- [What you should do]
Across the records that follow, how many lines contain the string "OverlaySpace"? Answer with the number only.

- [Records contained in a dataset]
- - -

(** * COSMO-CLM2 case tools: run dates, restart chain, output filter, layout

    A shallow embedding of [COSMO_CLM2_tools/cosmo_clm2.py]: the duration
    parser [add_time_from_str], the [case] methods [_compute_run_dates],
    [_apply_run_dates], [_check_gribout], [_get_gribouts],
    [_build_proc_config], [set_next_run], [_update_controller] and the
    namelist cache [nmldict], together with the part of Python's [datetime]
    module they rely on.

    Conventions.
    - Python exceptions are values of [exn]; a computation that can raise
      returns a [result].
    - Methods of [case] are functions [case -> result A * case]: the object
      is threaded explicitly and keeps the mutations done before a raise.
    - Numeric namelist entries are integers [Z].  The source also stores
      floats with zero fraction there (results of [// 3600.0]); Python
      compares and adds those like the integers they denote, as long as
      they are exact: up to [2 ^ 53] in size ([float_exact]).
    - The names of groups and parameters are the lower-case names that
      f90nml keeps ([stored_name]); the cache and the files of the case
      directory hold the same namelist objects, the text format of the
      files is not part of the model.
    - Dates have a resolution of one second; the program builds its dates
      with [strptime] from formats that stop at the hour and shifts them by
      whole hours, days or seconds. *)

From Stdlib Require Import ZArith String Ascii List Lia.
From Stdlib Require Import DecimalString.
From Stdlib Require Import DecimalZ DecimalPos.
From stdpp Require Import gmap strings list fin_maps.
(** X10. A valid reply that reports checkmate or a draw ends the game: the winner
    is the side that moved on checkmate and 'draw' otherwise, the end time is
    set, the turn stays, and every later move is refused as game over. *)
Theorem processMove_terminal ask t1 t2 this playerId moveText prompt reply :
  isFinished this = false ->
  isPlayerTurn this playerId = true ->
  buildMovePrompt this playerId moveText = Some prompt ->
  ask prompt = Some reply ->
  truthy_bool (r_valid (parseMoveResponse this reply)) = true ->
  truthy_bool (r_isCheckmate (parseMoveResponse this reply))
  || truthy_bool (r_isDraw (parseMoveResponse this reply)) = true ->
  let s' := fst (processMove ask t1 t2 this playerId moveText) in
  winner s' = (if truthy_bool (r_isCheckmate (parseMoveResponse this reply))
               then Has (Won (currentTurn this)) else Has Draw) /\
  endTime s' = Some t2 /\
  currentTurn s' = currentTurn this /\
  forall ask' t3 t4 p m,
    processMove ask' t3 t4 s' p m
    = (s', mkResult false (js "El juego ya ha terminado. " ++ getEndGameMessage s')
                    (Has true)).
Proof.
  intros Hfin Hturn Hp Hask Hv Hterm. cbv zeta.
  rewrite (processMove_accepts _ _ _ _ _ _ _ _ Hfin Hturn Hp Hask Hv).
  destruct (acceptMove_fields this playerId (Has moveText)
              (parseMoveResponse this reply) t1 t2) as (_ & Hover & _).
  assert (Hg : truthy_bool (r_gameOver (parseMoveResponse this reply)) = true).
  { change (r_gameOver (parseMoveResponse this reply))
      with (js_or (r_isCheckmate (parseMoveResponse this reply))
                  (r_isDraw (parseMoveResponse this reply))).
    unfold js_or.
    destruct (truthy_bool (r_isCheckmate (parseMoveResponse this reply))) eqn:Hc;
      [exact Hc|exact Hterm]. }
  destruct (Hover Hg) as (Hw & He & Ht).
  assert (Hw' : winner (acceptMove this playerId (Has moveText)
                          (parseMoveResponse this reply) t1 t2)
                = if truthy_bool (r_isCheckmate (parseMoveResponse this reply))
                  then Has (Won (currentTurn this)) else Has Draw).
  { rewrite Hw.
    change (r_winner (parseMoveResponse this reply))
      with (winner_of this (r_isCheckmate (parseMoveResponse this reply))
                      (r_isDraw (parseMoveResponse this reply))).
    unfold winner_of.
    destruct (truthy_bool (r_isCheckmate (parseMoveResponse this reply)));
      [reflexivity|]. rewrite orb_false_l in Hterm. rewrite Hterm. reflexivity. }
  repeat split; try assumption.
  intros ask' t3 t4 p m. apply processMove_on_finished.
  unfold isFinished. rewrite Hw'.
  destruct (truthy_bool (r_isCheckmate (parseMoveResponse this reply))); reflexivity.
Qed.
(** C5: for an identifier no stored record has, the repository's [GetByID]
    returns neither a record nor an error, and [GetCompanyByID] turns that
    into the error "company not found"; a failure of the store is returned
    by the repository as an error and by the service as "failed to retrieve
    company: ...", a different error with a different message. *)
Theorem GetCompanyByID_absent_is_not_found (db : sql.DB) (id : api.UUID) :
  sql.fault (sql.turn db) = None ->
  ~ spec.stored db id ->
  fst (repository.GetByID (CompanyRepository := repository.PostgresCompanyRepository)
         id db) = (None, None)
  /\ fst (service.GetCompanyByID (repo := repository.PostgresCompanyRepository) id db)
     = (None, Some (Errorf "company not found"))
  /\ (forall failing e, spec.fails failing e -> is_ErrNoRows e = false ->
      fst (repository.GetByID (CompanyRepository := repository.PostgresCompanyRepository)
             id failing) = (None, Some e)
      /\ fst (service.GetCompanyByID (repo := repository.PostgresCompanyRepository)
                id failing)
         = (None, Some (ErrorfW "failed to retrieve company: " e))
      /\ Error (ErrorfW "failed to retrieve company: " e) <> "company not found").
Proof.
  intros Hrun Habsent. apply find_where_id_absent in Habsent.
  split; [|split].
  - postgres.
    rewrite Postgres_GetByID_absent by assumption. reflexivity.
  - rewrite GetCompanyByID_absent by assumption. reflexivity.
  - intros failing e Hfail Hsentinel. split; [|split].
    + postgres.
      rewrite (Postgres_GetByID_fails id failing e Hfail), Hsentinel. reflexivity.
    + rewrite (GetCompanyByID_fails id failing e Hfail Hsentinel). reflexivity.
    + cbn [Error]. discriminate.
Qed.

Lemma GetCompanyByID_absent_is_not_found_witness :
  sql.fault (sql.turn db_acme) = None
  /\ ~ spec.stored db_acme 2%N
  /\ fst (service.GetCompanyByID (repo := repository.PostgresCompanyRepository)
            2%N db_acme)
     = (None, Some (Errorf "company not found")).
Proof.
  assert (Habsent : ~ spec.stored db_acme 2%N).
  { intros [c [[<- | []] Hid]]. discriminate Hid. }
  split; [reflexivity|]. split; [exact Habsent|].
  apply (GetCompanyByID_absent_is_not_found db_acme 2%N eq_refl Habsent).
Defined.

(** ** Deletion: how a storage error is classified *)

Lemma append_length (s1 s2 : string) :
  String.length (s1 ++ s2) = (String.length s1 + String.length s2)%nat.
Proof. induction s1 as [| c s1 IH]; cbn; [reflexivity | now rewrite IH]. Qed.

Lemma append_nonempty_neq (prefix s : string) :
  prefix <> "" -> (prefix ++ s)%string <> s.
Proof.
  intros Hne Heq. apply (f_equal String.length) in Heq.
  rewrite append_length in Heq. destruct prefix; [congruence | cbn in Heq; lia].
Qed.

(** C10, as stated, fails: [sql.ErrNoRows] wrapped by [fmt.Errorf] with the
    bare verb is a wrapped variant, not the sentinel, and keeps its message;
    [DeleteCompany] answers "company not found" to it, not the generic
    failure. *)
Lemma DeleteCompany_bare_wrap_is_not_found :
  is_ErrNoRows (ErrorfW "" ErrNoRows) = false
  /\ fst (repository.Delete
            (CompanyRepository := repository.PostgresCompanyRepository)
            1%N db_bare_wrap)
     = Some (ErrorfW "" ErrNoRows)
  /\ fst (service.DeleteCompany (repo := repository.PostgresCompanyRepository)
            1%N db_bare_wrap)
     = Some (Errorf "company not found")
  /\ fst (service.DeleteCompany (repo := repository.PostgresCompanyRepository)
            1%N db_bare_wrap)
     <> Some (ErrorfW "failed to delete company: " (ErrorfW "" ErrNoRows)).
Proof. repeat split; [reflexivity .. | discriminate]. Qed.

(** C10, as amended: [DeleteCompany] answers "company not found" to an
    error of the repository if and only if the message of that error is
    exactly "sql: no rows in result set", the message of the [sql.ErrNoRows]
    that the repository returns, unwrapped, when no row was affected; an
    error with any other message comes back as "failed to delete company:
    ..." around it, and so does [sql.ErrNoRows] wrapped behind any text; an
    error that wraps it without adding text keeps the message and is
    answered with "company not found". *)
Theorem DeleteCompany_not_found_by_message {St : Type}
  (R : repository.CompanyRepository St) (id : api.UUID) (st st' : St) (e : error) :
  repository.Delete (CompanyRepository := R) id st = (Some e, st') ->
  let result := fst (service.DeleteCompany (repo := R) id st) in
  (result = Some (Errorf "company not found")
   <-> Error e = "sql: no rows in result set")
  /\ (Error e <> "sql: no rows in result set" ->
      result = Some (ErrorfW "failed to delete company: " e))
  /\ (forall prefix inner, prefix <> "" -> e = ErrorfW prefix inner ->
      Error inner = "sql: no rows in result set" ->
      result = Some (ErrorfW "failed to delete company: " e))
  /\ (forall inner, e = ErrorfW "" inner ->
      Error inner = "sql: no rows in result set" ->
      result = Some (Errorf "company not found"))
  /\ Error ErrNoRows = "sql: no rows in result set"
  /\ (forall db, sql.fault (sql.turn db) = None -> ~ spec.stored db id ->
      fst (repository.Delete
             (CompanyRepository := repository.PostgresCompanyRepository) id db)
      = Some ErrNoRows).
Proof.
  intros Hdel. cbv zeta. rewrite DeleteCompany_classifies, Hdel. cbn [fst].
  assert (Hother : Error e <> "sql: no rows in result set" ->
                   (if String.eqb (Error e) "sql: no rows in result set"
                    then Some (Errorf "company not found")
                    else Some (ErrorfW "failed to delete company: " e))
                   = Some (ErrorfW "failed to delete company: " e)).
  { intros Hne. apply String.eqb_neq in Hne. rewrite Hne. reflexivity. }
  split; [|split; [exact Hother|split; [|split; [|split; [reflexivity|]]]]].
  - destruct (String.eqb_spec (Error e) "sql: no rows in result set") as [Heq | Hne].
    + split; [intros _; exact Heq | reflexivity].
    + split; [discriminate | contradiction].
  - intros prefix inner Hprefix -> Hinner. apply Hother.
    cbn [Error]. rewrite Hinner. apply append_nonempty_neq. exact Hprefix.
  - intros inner -> Hinner. cbn [Error append]. rewrite Hinner. reflexivity.
  - intros db Hrun Habsent.
    postgres.
    rewrite (Postgres_Delete_result id db Hrun). cbn [fst].
    pose proof (proj1 (not_stored_iff db id) Habsent) as Hnone.
    rewrite (proj2 (filter_length_zero _ _) Hnone). reflexivity.
Qed.
(** * Iris messaging framework: carrier heartbeat, gobber codec, relay
      handshake and overlay subscriptions

    A shallow embedding of

    - [proto/carrier/heart.go]: the monitor keys, [carrier.Beat] and
      [carrier.Dead];
    - the [gobber] package: [New], [Init], [Encode], [Decode];
    - [service/relay/relay.go]: [Relay.acceptRelay];
    - the [iris] overlay: [Overlay.subscribe] and [Overlay.unsubscribe].

    Arbitrary precision integers ([*big.Int]) are [Z], [uint64] connection
    ids are [N], Go maps are [gmap]s, slices are lists.  Calls that leave the
    modelled files (the heart, the scribe overlay, spawned goroutines) are
    recorded as events. *)

From Stdlib Require Import ZArith NArith Lia Ascii String List.
From Stdlib Require Strings.Byte.
From stdpp Require Import gmap strings list fin_maps.

Local Open Scope Z_scope.

(** ** Monitor keys ([carrier.monitor], [carrier.unmonitor], [carrier.ping]
       and the split at the head of [carrier.Dead]) *)

Module MonitorKey.

Section Keys.
(** [config.OverlaySpace], used as [uint(config.OverlaySpace)]. *)
Variable OverlaySpace : N.

(** [new(big.Int).Add(new(big.Int).Lsh(topic, S), node)] *)
Definition monitor_id (topic node : Z) : Z :=
  Z.shiftl topic (Z.of_N OverlaySpace) + node.

(** [topic := Rsh(id, S)], [node := Sub(id, Lsh(topic, S))] *)
Definition dead_split (id : Z) : Z * Z :=
  let topic := Z.shiftr id (Z.of_N OverlaySpace) in
  let node := id - Z.shiftl topic (Z.of_N OverlaySpace) in
  (topic, node).

Lemma pow2_space_pos : 0 < 2 ^ Z.of_N OverlaySpace.
Proof. apply Z.pow_pos_nonneg; lia. Qed.

Lemma monitor_id_mul topic node :
  monitor_id topic node = topic * 2 ^ Z.of_N OverlaySpace + node.
Proof. unfold monitor_id. rewrite Z.shiftl_mul_pow2 by lia. reflexivity. Qed.

Lemma shiftr_monitor_id topic node :
  0 <= node < 2 ^ Z.of_N OverlaySpace ->
  Z.shiftr (monitor_id topic node) (Z.of_N OverlaySpace) = topic.
Proof.
  intros Hn. rewrite monitor_id_mul, Z.shiftr_div_pow2 by lia.
  rewrite Z.div_add_l by (pose proof pow2_space_pos; lia).
  rewrite Z.div_small by exact Hn. lia.
Qed.

(** The split undoes the encoding for every topic, of either sign. *)
Lemma dead_split_monitor_id topic node :
  0 <= node < 2 ^ Z.of_N OverlaySpace ->
  dead_split (monitor_id topic node) = (topic, node).
Proof.
  intros Hn. unfold dead_split. rewrite shiftr_monitor_id by exact Hn.
  f_equal. unfold monitor_id. lia.
Qed.
End Keys.

End MonitorKey.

- - -

- [The completed task]
10